Lemma parse_failure_is_request_failed_witness :
  makeRequest sample_key (answer no_content) string sample_parse sample_message
    "/projects/42" {| method := Some "DELETE"; body := None; headers := None |} []
  = (Thrown (McpError InternalError "Request failed: Unexpected end of JSON input"),
     [sent_request sample_key "/projects/42"
        {| method := Some "DELETE"; body := None; headers := None |}]) ∧
  makeRequest sample_key (unreachable "Unexpected end of JSON input") string
    sample_parse sample_message
    "/projects/42" {| method := Some "DELETE"; body := None; headers := None |} []
  = makeRequest sample_key (answer no_content) string sample_parse sample_message
      "/projects/42" {| method := Some "DELETE"; body := None; headers := None |} [] ∧
  ∀ (what : string) (ok : string → envelope),
    try_catch
      (data ← makeRequest sample_key (answer no_content) string sample_parse
                sample_message "/projects/42"
                {| method := Some "DELETE"; body := None; headers := None |};
       mret (ok data))
      (λ error, mret (failure sample_message what error)) []
    = (Returned {| text := what +:+ ": "
                           +:+ sample_message InternalError
                                 ("Request failed: " +:+ "Unexpected end of JSON input");
                   isError := true |},
       [] ++ [sent_request sample_key "/projects/42"
                {| method := Some "DELETE"; body := None; headers := None |}]).
Proof.
  apply (parse_failure_is_request_failed sample_key (answer no_content)
           (unreachable "Unexpected end of JSON input") string sample_parse
           sample_message "/projects/42"
           {| method := Some "DELETE"; body := None; headers := None |} []
           no_content "Unexpected end of JSON input").
  - reflexivity.
  - reflexivity.
  - reflexivity.
  - left. split; reflexivity.
  - reflexivity.
Defined.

*Problem to work on*: Your answer must be one number: the count of lines in the entries that contain the string "what".

*Response*: 3